(Stored data entries)
========================

Definition expired_ids (seed now : N) (q : EventQueue) : list Uuid :=
  (List.filter (fun kv => (kv.2 <=? now)%N) (hash_iter seed (in_flight_deadlines q))).*1.

Lemma expired_ids_elem seed now q c : c ∈ expired_ids seed now q <-> overdue now q c = true.
Proof using QL.
  unfold expired_ids, overdue. rewrite list_elem_of_fmap. split.
  - intros ([k d] & -> & H%elem_of_filter_b). rewrite hash_iter_perm, elem_of_map_to_list in H.
    destruct H as [H1 H2]. cbn [fst]. by rewrite H1.
  - destruct (in_flight_deadlines q !! c) as [d|] eqn:E; [|done]. intros H. exists (c, d). split; [done|].
    rewrite elem_of_filter_b, hash_iter_perm, elem_of_map_to_list. done.
Qed.

Lemma expired_ids_nodup seed now q : NoDup (expired_ids seed now q).
Proof using QL.
  unfold expired_ids. eapply NoDup_fmap_sublist; [apply filter_sublist|]. rewrite hash_iter_perm.
  apply NoDup_fst_map_to_list.
Qed.

Lemma expire_fold_other ids q c : ~ c ∈ ids -> same_at q (foldl expire_one q ids) c.
Proof.
  revert q. induction ids as [|d ids IH]; intros q Hc; simpl; [apply same_at_refl|].
  eapply same_at_trans; [apply (expire_one_same d); set_solver|]. apply IH. set_solver.
Qed.

Lemma expire_fold_self ids q c :
  NoDup ids -> c ∈ ids -> same_at (expire_one q c) (foldl expire_one q ids) c.
Proof.
  intros Hnd. revert q. induction Hnd as [|d ids Hd Hnd IH]; intros q Hc; simpl; [by apply not_elem_of_nil in Hc|].
  apply elem_of_cons in Hc as [->|Hc]; [by apply expire_fold_other|].
  eapply same_at_trans; [|by apply IH]. apply expire_one_congr, expire_one_same. intros ->. done.
Qed.

(** Expiry resets the overdue channels and nothing else. *)
Lemma expire_at seed now q c :
  same_at (if overdue now q c then expire_one q c else q) (expire seed now q) c.
Proof using QL.
  change (expire seed now q) with (foldl expire_one q (expired_ids seed now q)).
  destruct (overdue now q c) eqn:E.
  - apply expire_fold_self; [apply expired_ids_nodup|]. by apply expired_ids_elem.
  - apply expire_fold_other. rewrite expired_ids_elem. congruence.
Qed.

Lemma expire_one_wf q c : chan_wf q c -> chan_wf (expire_one q c) c.
Proof.
  intros [W1 W2 W3 W4 W5 W6 W7 W8]. unfold expire_one, recover_withheld_for_expired_channel.
  fields. apply Forall_app in W2 as [W2 W2'].
  destruct (withheld_native_steer q !! c) as [l|] eqn:E; split; fields;
    rewrite ?entry_insert, ?entry_delete, ?lookup_delete_eq; try done; try (split; [set_solver|by intros [? ?]]).
  - unfold push_front_capped. rewrite length_take. lia.
  - rewrite app_nil_r. apply Forall_take, Forall_app. unfold entry in W2'. rewrite E in W2'. done.
  - by apply Forall_app.
  - congruence.
Qed.
Lemma flush_none_done seed now q q' seed' limit :
  calm limit q -> (now < limit)%N -> flush_next seed now q = (None, q') -> q' = q /\ (has_flushable_work seed' now q').1 = false.
Proof using QL.
  intros Hc Hn Hf. pose proof (flush_next_cases seed now q) as H. rewrite (calm_expire limit) in H by done. rewrite Hf in H.
  remember (None, q') as r eqn:Er. destruct H as [d Hr _|d _ Hi|Hr Hi]; [done..|]. injection Er as <-. split; [done|].
  apply not_true_iff_false. rewrite has_work_iff, (calm_expire limit) by done. intros [c [?|?]]; [by eapply Hr|by eapply Hi].
Qed.
(** The loop over the parts; [part :: rest] with [rest = []] is the last. *)
Fixpoint parse_segments (wildcard_count : nat) (parts : list string) : result PatternError (list PatternSegment) :=
  match parts with
  | [] => Ok []
  | part :: rest =>
      if String.eqb part "**" then
        match rest with
        | _ :: _ => Err (InvalidSegment "** must be the last segment")
        | [] => if (MAX_WILDCARDS_PER_PATTERN <? wildcard_count + 1)%nat then Err TooManyWildcards
                else Ok [RecursiveWildcard]
        end
      else if String.eqb part "*" then
        if (MAX_WILDCARDS_PER_PATTERN <? wildcard_count + 1)%nat then Err TooManyWildcards
        else let? segs := parse_segments (wildcard_count + 1) rest in Ok (Wildcard :: segs)
      else if String.eqb part EmptyString then Err (InvalidSegment EmptyString)
      else if globbing part then Err (InvalidSegment part)
      else if negb (str_forallb segment_char part) then Err (InvalidSegment part)
      else let? segs := parse_segments wildcard_count rest in Ok (Literal part :: segs)
  end.

Definition parse (pattern : string) : result PatternError RefPattern :=
  if String.eqb pattern EmptyString then Err Empty
  else if (MAX_PATTERN_LENGTH <? String.length pattern)%nat then Err TooLong
  else if negb (starts_with pattern "refs/") then Err MissingRefsPrefix
  else let? segs := parse_segments 0 (split_on "/" pattern) in Ok (mkPattern pattern segs).

(** [zip(..).all(..)]; reaching a recursive wildcard panics. *)
Fixpoint all_match (pats : list PatternSegment) (segs : list string) : option bool :=
  match pats, segs with
  | pat :: pats, seg :: segs =>
      match pat with
      | Wildcard => all_match pats segs
      | Literal lit => if String.eqb lit seg then all_match pats segs else Some false
      | RecursiveWildcard => None
      end
  | _, _ => Some true
  end.

Definition matches (p : RefPattern) (ref_name : string) : option bool :=
  let ref_segments := split_on "/" ref_name in
  match last (segments p) with
  | Some RecursiveWildcard =>
      let prefix_len := length (segments p) - 1 in
      if (length ref_segments <=? prefix_len)%nat then Some false
      else all_match (take prefix_len (segments p)) (take prefix_len ref_segments)
  | _ =>
      if negb (length ref_segments =? length (segments p))%nat then Some false
      else all_match (segments p) ref_segments
  end.

(** ** Updates and rules *)

Inductive UpdateKind := Create | FastForward | NonFastForward | Delete.

#[global] Instance UpdateKind_eq_dec : EqDecision UpdateKind.
Proof. solve_decision. Defined.

Definition ZERO_OID : string := "0000000000000000000000000000000000000000".

Definition classify (old_oid new_oid : string) (is_ancestor : bool) : UpdateKind :=
  if String.eqb old_oid ZERO_OID then Create
  else if String.eqb new_oid ZERO_OID then Delete
  else if is_ancestor then FastForward else NonFastForward.

Record RefUpdate := mkUpdate { ref_name : string; kind : UpdateKind; old_oid : string; new_oid : string }.

Record ProtectionRule := mkRule {
  pattern : RefPattern;
  push_role : option MemberRole.t;
  no_force_push : bool;
  no_delete : bool;
  require_patch : bool;
}.

Inductive RuleParseError :=
| TooFewValues
| TooManyRules
| InvalidPattern (e : PatternError)
| UnknownRule (r : string)
| InvalidRole (r : string).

========================

→ **Work request**
Could every entry be given again exactly, with no line skipped?

→ **Exercise response**
Definition expired_ids (seed now : N) (q : EventQueue) : list Uuid :=
  (List.filter (fun kv => (kv.2 <=? now)%N) (hash_iter seed (in_flight_deadlines q))).*1.

Lemma expired_ids_elem seed now q c : c ∈ expired_ids seed now q <-> overdue now q c = true.
Proof using QL.
  unfold expired_ids, overdue. rewrite list_elem_of_fmap. split.
  - intros ([k d] & -> & H%elem_of_filter_b). rewrite hash_iter_perm, elem_of_map_to_list in H.
    destruct H as [H1 H2]. cbn [fst]. by rewrite H1.
  - destruct (in_flight_deadlines q !! c) as [d|] eqn:E; [|done]. intros H. exists (c, d). split; [done|].
    rewrite elem_of_filter_b, hash_iter_perm, elem_of_map_to_list. done.
Qed.

Lemma expired_ids_nodup seed now q : NoDup (expired_ids seed now q).
Proof using QL.
  unfold expired_ids. eapply NoDup_fmap_sublist; [apply filter_sublist|]. rewrite hash_iter_perm.
  apply NoDup_fst_map_to_list.
Qed.

Lemma expire_fold_other ids q c : ~ c ∈ ids -> same_at q (foldl expire_one q ids) c.
Proof.
  revert q. induction ids as [|d ids IH]; intros q Hc; simpl; [apply same_at_refl|].
  eapply same_at_trans; [apply (expire_one_same d); set_solver|]. apply IH. set_solver.
Qed.

Lemma expire_fold_self ids q c :
  NoDup ids -> c ∈ ids -> same_at (expire_one q c) (foldl expire_one q ids) c.
Proof.
  intros Hnd. revert q. induction Hnd as [|d ids Hd Hnd IH]; intros q Hc; simpl; [by apply not_elem_of_nil in Hc|].
  apply elem_of_cons in Hc as [->|Hc]; [by apply expire_fold_other|].
  eapply same_at_trans; [|by apply IH]. apply expire_one_congr, expire_one_same. intros ->. done.
Qed.

(** Expiry resets the overdue channels and nothing else. *)
Lemma expire_at seed now q c :
  same_at (if overdue now q c then expire_one q c else q) (expire seed now q) c.
Proof using QL.
  change (expire seed now q) with (foldl expire_one q (expired_ids seed now q)).
  destruct (overdue now q c) eqn:E.
  - apply expire_fold_self; [apply expired_ids_nodup|]. by apply expired_ids_elem.
  - apply expire_fold_other. rewrite expired_ids_elem. congruence.
Qed.

Lemma expire_one_wf q c : chan_wf q c -> chan_wf (expire_one q c) c.
Proof.
  intros [W1 W2 W3 W4 W5 W6 W7 W8]. unfold expire_one, recover_withheld_for_expired_channel.
  fields. apply Forall_app in W2 as [W2 W2'].
  destruct (withheld_native_steer q !! c) as [l|] eqn:E; split; fields;
    rewrite ?entry_insert, ?entry_delete, ?lookup_delete_eq; try done; try (split; [set_solver|by intros [? ?]]).
  - unfold push_front_capped. rewrite length_take. lia.
  - rewrite app_nil_r. apply Forall_take, Forall_app. unfold entry in W2'. rewrite E in W2'. done.
  - by apply Forall_app.
  - congruence.
Qed.
Lemma flush_none_done seed now q q' seed' limit :
  calm limit q -> (now < limit)%N -> flush_next seed now q = (None, q') -> q' = q /\ (has_flushable_work seed' now q').1 = false.
Proof using QL.
  intros Hc Hn Hf. pose proof (flush_next_cases seed now q) as H. rewrite (calm_expire limit) in H by done. rewrite Hf in H.
  remember (None, q') as r eqn:Er. destruct H as [d Hr _|d _ Hi|Hr Hi]; [done..|]. injection Er as <-. split; [done|].
  apply not_true_iff_false. rewrite has_work_iff, (calm_expire limit) by done. intros [c [?|?]]; [by eapply Hr|by eapply Hi].
Qed.
(** The loop over the parts; [part :: rest] with [rest = []] is the last. *)
Fixpoint parse_segments (wildcard_count : nat) (parts : list string) : result PatternError (list PatternSegment) :=
  match parts with
  | [] => Ok []
  | part :: rest =>
      if String.eqb part "**" then
        match rest with
        | _ :: _ => Err (InvalidSegment "** must be the last segment")
        | [] => if (MAX_WILDCARDS_PER_PATTERN <? wildcard_count + 1)%nat then Err TooManyWildcards
                else Ok [RecursiveWildcard]
        end
      else if String.eqb part "*" then
        if (MAX_WILDCARDS_PER_PATTERN <? wildcard_count + 1)%nat then Err TooManyWildcards
        else let? segs := parse_segments (wildcard_count + 1) rest in Ok (Wildcard :: segs)
      else if String.eqb part EmptyString then Err (InvalidSegment EmptyString)
      else if globbing part then Err (InvalidSegment part)
      else if negb (str_forallb segment_char part) then Err (InvalidSegment part)
      else let? segs := parse_segments wildcard_count rest in Ok (Literal part :: segs)
  end.

Definition parse (pattern : string) : result PatternError RefPattern :=
  if String.eqb pattern EmptyString then Err Empty
  else if (MAX_PATTERN_LENGTH <? String.length pattern)%nat then Err TooLong
  else if negb (starts_with pattern "refs/") then Err MissingRefsPrefix
  else let? segs := parse_segments 0 (split_on "/" pattern) in Ok (mkPattern pattern segs).

(** [zip(..).all(..)]; reaching a recursive wildcard panics. *)
Fixpoint all_match (pats : list PatternSegment) (segs : list string) : option bool :=
  match pats, segs with
  | pat :: pats, seg :: segs =>
      match pat with
      | Wildcard => all_match pats segs
      | Literal lit => if String.eqb lit seg then all_match pats segs else Some false
      | RecursiveWildcard => None
      end
  | _, _ => Some true
  end.

Definition matches (p : RefPattern) (ref_name : string) : option bool :=
  let ref_segments := split_on "/" ref_name in
  match last (segments p) with
  | Some RecursiveWildcard =>
      let prefix_len := length (segments p) - 1 in
      if (length ref_segments <=? prefix_len)%nat then Some false
      else all_match (take prefix_len (segments p)) (take prefix_len ref_segments)
  | _ =>
      if negb (length ref_segments =? length (segments p))%nat then Some false
      else all_match (segments p) ref_segments
  end.

(** ** Updates and rules *)

Inductive UpdateKind := Create | FastForward | NonFastForward | Delete.

#[global] Instance UpdateKind_eq_dec : EqDecision UpdateKind.
Proof. solve_decision. Defined.

Definition ZERO_OID : string := "0000000000000000000000000000000000000000".

Definition classify (old_oid new_oid : string) (is_ancestor : bool) : UpdateKind :=
  if String.eqb old_oid ZERO_OID then Create
  else if String.eqb new_oid ZERO_OID then Delete
  else if is_ancestor then FastForward else NonFastForward.

Record RefUpdate := mkUpdate { ref_name : string; kind : UpdateKind; old_oid : string; new_oid : string }.

Record ProtectionRule := mkRule {
  pattern : RefPattern;
  push_role : option MemberRole.t;
  no_force_push : bool;
  no_delete : bool;
  require_patch : bool;
}.

Inductive RuleParseError :=
| TooFewValues
| TooManyRules
| InvalidPattern (e : PatternError)
| UnknownRule (r : string)
| InvalidRole (r : string).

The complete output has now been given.